Harvest Commons, a formerly derelict Art Deco hotel on Chicago’s Near West Side, is a testament to development’s power to transform buildings and their residents. The 1930 hotel was a bad seed—a source of crime, drug dealing, and prostitution. “We took it over after it had sat vacant for six years,” says Hume An, director of real estate development for nonprofit developer Heartland Housing. “Our vision was to do an environmentally sustainable historic rehab that would house the formerly homeless and those exiting the prison system.”

Landon Bone Baker Architects, Heartland’s design partner, gutted and rehabbed the building. Its existing 160 rooms were pared down to five stories of 89 micro-units that include full kitchens and baths. Chickens are part of the deal; residents can volunteer in the quarter-acre urban farm, gathering eggs, cooking in the kitchen lab, and learning about nutrition from one of Heartland’s supportive services partners, which occupy the first-floor offices.

The landmark building got a new lease on life, too. The front lobby’s existing tile was restored, along with intricate plasterwork in the original historic lobby, now used as a community room. Energy upgrades will see it through the next phase. These include a 13-well geothermal system, an eight-panel solar thermal array supplying 60 percent of the domestic hot water needs, and plants covering half the roof.

The architects also spruced up the façade’s ochre-orange brick and terra cotta. “In the nonhistoric parts of the building, we tried to come up with a more modern material, so we layered fiber-cement cladding sheets over the brick and bumped out some bays,” says Landon Bone Baker principal Jeff Bone. “The ground floor as it relates to the garden is greenified with the new [green-and-white-striped] material.”

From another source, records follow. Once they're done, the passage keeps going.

(* ===== verification/TpchLocal.v ===== *)
(** The rows of the TPC-H builders as functions of the streams they draw from: a computation
    is [local] to a set of streams when two states that agree on them give the same result,
    and agree on them again. Drawing from a stream of the set is local, and so is whatever is
    composed of local steps: a builder is local to its streams, comments included. *)
From S2P Require Import Prelude CString Float64 Rng State Consts Streams Dist Bcd2 Sparse Calendar Build RowSpec Relational Text Tpch.

(** ** Local computations *)

Definition local {A} (S : list Z) (m : M A) : Prop :=
  forall s1 s2, agree S s1 s2 -> rwp m m (fun a b s1' s2' => a = b /\ agree S s1' s2') s1 s2.

Section Rules.
Context (S : list Z).

Lemma local_ret {A} (a : A) : local S (ret a).
Proof. intros s1 s2 Ha. now split. Qed.

Lemma local_stop {A} w : local S (@stop_with A w).
Proof. intros s1 s2 Ha. exact I. Qed.

Lemma local_bind {A B} (m : M A) (k : A -> M B) : local S m -> (forall a, local S (k a)) -> local S (bind m k).
Proof.
  intros Hm Hk s1 s2 Ha. specialize (Hm s1 s2 Ha). unfold rwp, bind in *.
  destruct (m s1) as [a s1'|], (m s2) as [b s2'|]; try done.
  - destruct Hm as [<- Ha']. exact (Hk a s1' s2' Ha').
  - destruct (k a s1'); done.
Qed.

Lemma local_must {A} what (o : option A) : local S (must what o).
Proof. destruct o; [apply local_ret|apply local_stop]. Qed.

(** The state is only read for what the two runs share. *)
Lemma local_get {B} (k : st -> M B) :
  (forall s1 s2, agree S s1 s2 -> k s1 = k s2) -> (forall s, local S (k s)) -> local S (bind get k).
Proof.
  intros He Hk s1 s2 Ha. change (rwp (bind get k) (bind get k) ?Q s1 s2) with (rwp (k s1) (k s2) Q s1 s2).
  rewrite (He s1 s2 Ha). now apply Hk.
Qed.

Lemma local_random lo hi i : In (drawn i) S -> local S (RANDOM lo hi i).
Proof. intros Hi s1 s2 Ha. eapply rwp_random_same; [exact Ha|exact Hi|]. intros v a b Hab _ _. now split. Qed.

Lemma local_strcpy what cap x : local S (strcpy_to what cap x).
Proof. intros s1 s2 Ha. eapply rwp_strcpy; [exact Ha|]. intros a b Hab _ _. now split. Qed.

Lemma local_V_STR avg c : In (drawn c) S -> local S (V_STR avg c).
Proof. intros Hi s1 s2 Ha. eapply rwp_V_STR; [exact Ha|exact Hi|]. now intros p a b Hab. Qed.

Lemma local_pick d c : In (drawn c) S -> local S (pick_str d c).
Proof. intros Hi s1 s2 Ha. eapply rwp_pick_same; [exact Ha|exact Hi|]. now intros p a b Hab. Qed.

Lemma local_phone ind sd : In (drawn sd) S -> local S (gen_phone ind sd).
Proof. intros Hi s1 s2 Ha. eapply rwp_gen_phone; [exact Ha|exact Hi|]. now intros p a b Hab. Qed.

Lemma local_agg set n c : In (drawn c) S -> 1 <= count set -> 1 <= n -> local S (agg_str set n c).
Proof. intros Hi Hc Hn s1 s2 Ha. eapply rwp_agg_str; [exact Ha|exact Hi|exact Hc|exact Hn|]. now intros p a b Hab. Qed.

Lemma local_for_list {A} n (f : Z -> M A) : (forall i, local S (f i)) -> forall i, local S (for_list n i f).
Proof.
  intros Hf. induction n as [|n IH]; intros i; cbn [for_list]; [apply local_ret|].
  apply local_bind; [apply Hf|intros a]. apply local_bind; [apply IH|intros l]. apply local_ret.
Qed.
End Rules.

Create HintDb local.
#[export] Hint Resolve local_ret local_stop local_must local_random local_strcpy local_V_STR local_pick local_phone : local.

(** Steps through a computation, with what the hint database knows of its parts. *)
Ltac local_go :=
  cbv zeta;
  repeat match goal with
  | |- local _ (bind _ _) => apply local_bind; [|intros ?]
  | |- local _ (match ?x with _ => _ end) => destruct x
  | |- local _ (let '(_, _) := ?x in _) => destruct x
  end; eauto with local.

(** ** text.c *)

Section Text.
Context (S : list Z) (D : dists) (sd : Z) (Hsd : In (drawn sd) S).

Lemma local_store off c m : local S (store off c m).
Proof. unfold store. local_go. Qed.

Lemma local_strcpy_mem x : forall off m, local S (strcpy off x m).
Proof. induction x as [|c x IH]; intros off m; cbn [strcpy]; local_go; apply local_store. Qed.
Hint Resolve local_store local_strcpy_mem : local.

Lemma local_pick_to d off m : local S (pick_str_to d sd off m).
Proof. unfold pick_str_to. local_go. Qed.
Hint Resolve local_pick_to : local.

Lemma local_syntax d : local S (pick_syntax d sd).
Proof. unfold pick_syntax. local_go. Qed.
Hint Resolve local_syntax : local.

Lemma local_phrase src gap fuel : forall x m dest res, local S (phrase_loop src gap fuel x m dest res sd).
Proof. induction fuel as [|fuel IH]; intros x m dest res; cbn [phrase_loop]; local_go. Qed.
Hint Resolve local_phrase : local.

Lemma local_part c m dest len : local S (sentence_part D c m dest len sd).
Proof. unfold sentence_part, txt_vp, txt_np. local_go. Qed.
Hint Resolve local_part : local.

Lemma local_sentence fuel : forall c m dest res len, local S (sentence_loop D fuel c m dest res len sd).
Proof. induction fuel as [|fuel IH]; intros c m dest res len; cbn [sentence_loop]; local_go. Qed.
Hint Resolve local_sentence : local.

Lemma local_text_loop fuel : forall len x m off w, local S (text_loop D fuel len x m off w sd).
Proof. induction fuel as [|fuel IH]; intros len x m off w; cbn [text_loop]; unfold txt_sentence; local_go. Qed.
Hint Resolve local_text_loop : local.

Lemma local_dbg_text m min max : local S (dbg_text D m min max sd).
Proof. unfold dbg_text. local_go. Qed.
Hint Resolve local_dbg_text : local.

Lemma local_TEXT_to max avg : local S (TEXT_to D max avg sd).
Proof. unfold TEXT_to. local_go. Qed.
Hint Resolve local_TEXT_to : local.

Lemma local_TEXT max avg : local S (TEXT D max avg sd).
Proof. unfold TEXT. local_go. Qed.
End Text.
#[export] Hint Resolve local_TEXT local_TEXT_to local_store : local.

(** ** build.c *)

Lemma local_memcpy S x : forall off m, local S (memcpy off x m).
Proof. induction x as [|c x IH]; intros off m; cbn [memcpy]; local_go. Qed.
#[export] Hint Resolve local_memcpy : local.

(** What is read of the state is the same in two runs that agree. *)
Ltac same_read :=
  intros [] [] [_ _ ? ? _]; cbn in *; subst; reflexivity.

Lemma local_part_supp S p k : local S (part_supp p k).
Proof. apply local_get; [same_read|]. intros s. local_go. Qed.
#[export] Hint Resolve local_part_supp : local.

Definition cust_draws_from : list Z := [C_ADDR_SD; C_NTRG_SD; C_PHNE_SD; C_ABAL_SD; C_MSEG_SD; C_CMNT_SD].
Definition supp_draws_from : list Z :=
  [S_ADDR_SD; S_NTRG_SD; S_PHNE_SD; S_ABAL_SD; S_CMNT_SD; BBB_CMNT_SD; BBB_TYPE_SD; BBB_JNK_SD; BBB_OFFSET_SD].
Definition part_draws_from : list Z :=
  [P_NAME_SD; P_MFG_SD; P_BRND_SD; P_TYPE_SD; P_SIZE_SD; P_CNTR_SD; P_CMNT_SD; PS_QTY_SD; PS_SCST_SD; PS_CMNT_SD].
Definition order_draws_from : list Z :=
  [O_CKEY_SD; O_ODATE_SD; O_PRIO_SD; O_CLRK_SD; O_CMNT_SD; O_LCNT_SD; L_QTY_SD; L_DCNT_SD; L_TAX_SD; L_SHIP_SD;
   L_SMODE_SD; L_CMNT_SD; L_PKEY_SD; L_SKEY_SD; L_SDTE_SD; L_CDTE_SD; L_RDTE_SD; L_RFLG_SD].

Section Rows.
Context (S : list Z) (D : dists).

(** [S] holds the streams of the list. *)
Definition has (l : list Z) : Prop := forall i, In i l -> In i S.

Lemma has_drawn l i : has l -> In (drawn i) l -> In (drawn i) S.
Proof. intros H. apply H. Qed.

Ltac in_list H := apply (has_drawn _ _ H); vm_compute; tauto.
(** The same on a row, where a draw is from a stream of the list in [H]. *)
Ltac rows_go H :=
  cbv zeta;
  repeat lazymatch goal with
  | |- local _ (bind _ _) => apply local_bind; [|intros ?]
  | |- local _ (ret _) => apply local_ret
  | |- local _ (stop_with _) => apply local_stop
  | |- local _ (must _ _) => apply local_must
  | |- local _ (strcpy_to _ _ _) => apply local_strcpy
  | |- local _ (dist_text _ _ _) => apply local_must
  | |- local _ (dss_random _ _ _) => apply local_random; in_list H
  | |- local _ (V_STR _ _) => apply local_V_STR; in_list H
  | |- local _ (gen_phone _ _) => apply local_phone; in_list H
  | |- local _ (pick_str _ _) => apply local_pick; in_list H
  | |- local _ (TEXT _ _ _ _) => apply local_TEXT; in_list H
  | |- local _ (TEXT_to _ _ _ _) => apply local_TEXT_to; in_list H
  | |- local _ (memcpy _ _ _) => apply local_memcpy
  | |- local _ (part_supp _ _) => apply local_part_supp
  | |- local _ (match ?x with _ => _ end) => destruct x
  end; try assumption.

Lemma local_mk_cust n : has cust_draws_from -> local S (mk_cust D n).
Proof. intros H. unfold mk_cust. rows_go H. Qed.

Lemma local_mk_supp n : has supp_draws_from -> local S (mk_supp D n).
Proof. intros H. unfold mk_supp. rows_go H. Qed.

Lemma local_mk_psupp_row n k : has part_draws_from -> local S (mk_psupp_row D n k).
Proof. intros H. unfold mk_psupp_row. rows_go H. Qed.

Lemma local_mk_part n : has part_draws_from -> 1 <= count (colors D) -> local S (mk_part D n).
Proof.
  intros H Hc. unfold mk_part. apply local_bind; [apply local_agg; [in_list H|exact Hc|unfold P_NAME_SCL; lia]|intros nm].
  pose proof (local_for_list S (Z.to_nat SUPP_PER_PART) (mk_psupp_row D n) (fun k => local_mk_psupp_row n k H) 0).
  rows_go H.
Qed.

Lemma local_mk_line_row lcnt okey d tp oc : has order_draws_from -> local S (mk_line_row D lcnt okey d tp oc).
Proof. intros H. unfold mk_line_row. apply local_get; [same_read|]. intros s. unfold return_flag. rows_go H. Qed.

Lemma local_mk_line_rows n : forall lcnt okey d tp oc, has order_draws_from ->
  local S (mk_line_rows D n lcnt okey d tp oc).
Proof.
  induction n as [|n IH]; intros lcnt okey d tp oc H; cbn [mk_line_rows]; [apply local_ret|].
  pose proof (local_mk_line_row lcnt okey d tp oc H). rows_go H. now apply IH.
Qed.

Lemma local_mk_order i upd : has order_draws_from -> local S (mk_order D i upd).
Proof.
  intros H. unfold mk_order. apply local_get; [same_read|]. intros s.
  rows_go H; now apply local_mk_line_rows.
Qed.
End Rows.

A butterfly-roof pavilion will host garden parties and art openings, and worktables can hold harvested beets and rutabagas. (In its first season, the gardens produced more than 1,000 servings of vegetables and eggs, with 11 percent resident participation.) “There are future plans for a farm stand; a big gate opens up and the community can come in,” Bone says. Not bad for a building once known for decay and despair.